Un passage qui est aussi celui qui permet de franchir la frontière entre le parti
unique et le pluralisme politique.
Un changement idéologique qui autorisa l’arrivée de ce que
l’on a appelé la « presse indépendante » (du
pouvoir) ou la « presse privée ». Deux notions qui
mériteraient que l’on s’y arrête (dans un autre cadre que celui-ci) pour les
définir et expliciter les sémantiques dont ces deux concepts sont
historiquement porteuses. Comparativement à leur socle fondateur, la « presse
publique ».
Le lien ombilical unissant ces deux presses (la presse
indépendante est née de la presse publique) n’a pas facilité l’apport de
changements majeurs (si ce n’est dans la gouvernance de l’entreprise de presse
et le traitement de l’information), en conservant de fait les fonctions classiques
connues des médias (information, pédagogie, catharsis et résilience) qui
restent présentes.
Le changement s’est fait au plan de la priorisation des
fonctions accordées aux médias et dans le bouleversement de la hiérarchie
académiquement répertoriée.
L’analyse du contenu de la presse sportive d’expression
française actuelle (relevant du secteur de la presse privée) montre qu’elle a
bouleversé la hiérarchie des fonctions en donnant la prévalence à la fonction
cathartique par rapport aux fonctions informationnelle et pédagogique
privilégiées par la presse sportive du secteur public d’hier et se poursuivant
dans les rubriques sportives des titres généralistes de ce secteur perdurant.
La relation de l’événement footballistique dans cette presse
a toujours possédé un contenu à tendance pédagogique.

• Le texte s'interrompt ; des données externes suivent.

(** A floor row whose reference is false, or prints like the identifier of
    no building row, is attached to the first building row's node, or to
    [root] when the table has no building row. *)
Lemma unmatched_floor_falls_back
      (py : Builtins) (dm : DataManager) (t : DataFrame) (r : list cell) :
  all_columns_in simple_format_columns t = true ->
  fst (snd (validate_csv dm t)) = true ->
  has_dup (map printed (col_values t "id")) = false ->
  In r (rows_of_type t "floor") ->
  (truthy (row_ref (columns t) r) = false
   \/ forall rb, In rb (rows_of_type t "building") ->
                 py_str (row_id (columns t) rb) <> py_str (row_ref (columns t) r)) ->
  exists dm',
    import_from_csv py dm t = Done dm'
    /\ predecessors (graph dm') (floor_node (row_id (columns t) r))
       = [match rows_of_type t "building" with
          | first_building :: _ => building_node (row_id (columns t) first_building)
          | [] => "root"
          end].
Proof.
  intros Hs Hv Hp Hin Hdangling.
  destruct (simple_columns_present t Hs) as [Hty [Hid Hname]].
  eexists. split; [now apply (import_runs_simple py dm t "floor" r)|].
  set (dm0 := reset (fst (validate_csv dm t)) t).
  destruct (floor_predecessors py t dm0 Hid Hname Hp (fun w => eq_refl)
              (fun d => tidy t d
                        /\ buildings d = buildings (after_buildings py dm0 t)) r)
    as [dm_r [[Ht Hb] Hpre]]; try assumption.
  { intros d r' _ [Ht Hb]. split.
    - now apply tidy_floor_row.
    - destruct (simple_floor_row_maps py (columns t) Hid Hname d r')
        as [_ [_ [-> _]]]. exact Hb. }
  { split; [|reflexivity]. apply tidy_after_buildings; try assumption.
    apply tidy_reset. }
  rewrite Hpre. f_equal. unfold floor_parent.
  assert (G : truthy (row_ref (columns t) r)
              && has_node (graph dm_r) (building_node (row_ref (columns t) r))
              = false).
  { destruct Hdangling as [E|E]; [now rewrite E|].
    rewrite (tidy_no_building t dm_r (row_ref (columns t) r) Ht E).
    apply andb_false_r. }
  rewrite G, Hb.
  pose proof (after_buildings_first_key py dm0 t Hid Hname eq_refl) as Hk.
  destruct (rows_of_type t "building") as [|rb rbs];
    destruct (dict_keys (buildings (after_buildings py dm0 t)));
    simpl in Hk; try discriminate; [reflexivity|].
  now injection Hk as ->.
Qed.




(** Without any building row the floor hangs from the root. *)
Example lone_floor_hangs_from_root :
  predecessors
    (graph (final (import_from_csv sample_py empty_manager lone_floor_table)))
    "floor_F1" = ["root"].
Proof. vm_compute. reflexivity. Qed.

(** ** Graph and mappings side by side *)


Lemma or_unknown_truthy ref : truthy ref = true -> or_unknown ref = ref.
Proof. unfold or_unknown. now intros ->. Qed.

Section SimpleLinks.
Variable py : Builtins.
Variable t : DataFrame.
Variable dm0 : DataManager.
Hypothesis Hid : existsb (String.eqb "id") (columns t) = true.
Hypothesis Hname : existsb (String.eqb "name") (columns t) = true.
Hypothesis Hprinted : has_dup (map printed (col_values t "id")) = false.
Hypothesis Hfresh : forall w, predecessors (graph dm0) w = [].

Local Abbreviation cols := (columns t).

Lemma building_linked r :
  In r (rows_of_type t "building") ->
  truthy (row_ref cols r) = true ->
  In (row_ref cols r) (map (row_id cols) (rows_of_type t "department")) ->
  predecessors (graph (after_rooms py dm0 t)) (building_node (row_id cols r))
  = [dept_node (row_ref cols r)]
  /\ exists b, dict_get (row_id cols r) (buildings (after_rooms py dm0 t)) = Some b
               /\ building_department_id b = row_ref cols r.
Proof.
  intros Hin Htrue Hparent. split.
  - destruct (building_predecessors py t dm0 Hid Hname Hprinted Hfresh
                (fun d => has_node (graph d) (dept_node (row_ref cols r)) = true) r)
      as [dm_r [Hn Hp]]; try assumption.
    + intros d r' _ H.
      rewrite (step_has_node _ _ _ (simple_building_row_edge py cols Hid Hname)), H.
      now rewrite !orb_true_r.
    + apply in_map_iff in Hparent as [rd [<- Hrd]].
      unfold after_departments.
      apply (run_has_node_child _ _ _ (simple_department_row_edge cols Hid Hname)).
      assumption.
    + rewrite Hp. unfold building_parent. now rewrite Htrue, Hn.
  - eexists. split.
    + apply stored_building; try assumption. now apply printed_distinct_ids.
    + simpl. now apply or_unknown_truthy.
Qed.

Lemma floor_linked r :
  In r (rows_of_type t "floor") ->
  truthy (row_ref cols r) = true ->
  In (row_ref cols r) (map (row_id cols) (rows_of_type t "building")) ->
  predecessors (graph (after_rooms py dm0 t)) (floor_node (row_id cols r))
  = [building_node (row_ref cols r)]
  /\ exists f, dict_get (row_id cols r) (floors (after_rooms py dm0 t)) = Some f
               /\ floor_building_id f = row_ref cols r.
Proof.
  intros Hin Htrue Hparent. split.
  - destruct (floor_predecessors py t dm0 Hid Hname Hprinted Hfresh
                (fun d => has_node (graph d) (building_node (row_ref cols r)) = true) r)
      as [dm_r [Hn Hp]]; try assumption.
    + intros d r' _ H.
      rewrite (step_has_node _ _ _ (simple_floor_row_edge py cols Hid Hname)), H.
      now rewrite !orb_true_r.
    + apply in_map_iff in Hparent as [rb [<- Hrb]].
      unfold after_buildings.
      apply (run_has_node_child _ _ _ (simple_building_row_edge py cols Hid Hname)).
      assumption.
    + rewrite Hp. unfold floor_parent. now rewrite Htrue, Hn.
  - eexists. split.
    + apply stored_floor; try assumption. now apply printed_distinct_ids.
    + simpl. now apply or_unknown_truthy.
Qed.

Lemma room_linked r :
  In r (rows_of_type t "room") ->
  truthy (row_ref cols r) = true ->
  In (row_ref cols r) (map (row_id cols) (rows_of_type t "floor")) ->
  predecessors (graph (after_rooms py dm0 t)) (room_node (row_id cols r))
  = [floor_node (row_ref cols r)]
  /\ exists m, dict_get (row_id cols r) (rooms (after_rooms py dm0 t)) = Some m
               /\ room_floor_id m = row_ref cols r.
Proof.
  intros Hin Htrue Hparent. split.
  - destruct (room_predecessors py t dm0 Hid Hname Hprinted Hfresh
                (fun d => has_node (graph d) (floor_node (row_ref cols r)) = true) r)
      as [dm_r [Hn Hp]]; try assumption.
    + intros d r' _ H.
      rewrite (step_has_node _ _ _ (simple_room_row_edge py cols Hid Hname)), H.
      now rewrite !orb_true_r.
    + apply in_map_iff in Hparent as [rf [<- Hrf]].
      unfold after_floors.
      apply (run_has_node_child _ _ _ (simple_floor_row_edge py cols Hid Hname)).
      assumption.
    + rewrite Hp. unfold room_parent. now rewrite Htrue, Hn.
  - eexists. split.
    + apply stored_room; try assumption. now apply printed_distinct_ids.
    + simpl. now apply or_unknown_truthy.
Qed.

End SimpleLinks.

(** ** The rows of the standard format *)

Lemma all_columns_in_In cs t c :
  all_columns_in cs t = true -> In c cs -> existsb (String.eqb c) (columns t) = true.
Proof.
  unfold all_columns_in. rewrite forallb_forall. intros H Hin. exact (H c Hin).
Qed.

Section StandardRows.
Variable cols : list string.
Hypothesis Hcols :
  forall c, In c standard_columns -> existsb (String.eqb c) cols = true.

Ltac open_std :=
  unfold item;
  repeat match goal with
         | |- context [row_get cols ?r ?c] =>
             rewrite (row_get_some cols r c) by (apply Hcols; simpl; tauto)
         end.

L’action sportive (au sens
large du terme) est porteuse d’un contenu explicatif et devant être expliqué.
La presse sportive du secteur privé est aujourd’hui dominante
sur les étals des buralistes. La fonction « formation »
ou « pédagogie » qui fut essentielle (car en phase avec
le discours politique d’antan) est reléguée au second plan. Elle été supplantée
par la primauté donnée à la fonction cathartique.
Cette fonction de « catharsis » (une
forme de soupape de sureté permettant l’expression libre et souvent outrancière
de ce qui ne peut être exprimé et qui devient une libération de la parole
individuelle) qui, par le passé, fut résiduelle (dans la forme présente), nous serions
tentés d’écrire presque anecdotique (tout en étant permanente dans le discours
journalistique par le jeu sémantique subtil de la connotation, par des discours
journalistiques allusifs en porte-à-faux avec les discours dominants) est la
marque de fabrique de la presse sportive.
S’appuyant sur le fait sportif indéniable (celui matérialisé
par une rencontre sportive, les circonstances de déroulement, les à-côtés, etc.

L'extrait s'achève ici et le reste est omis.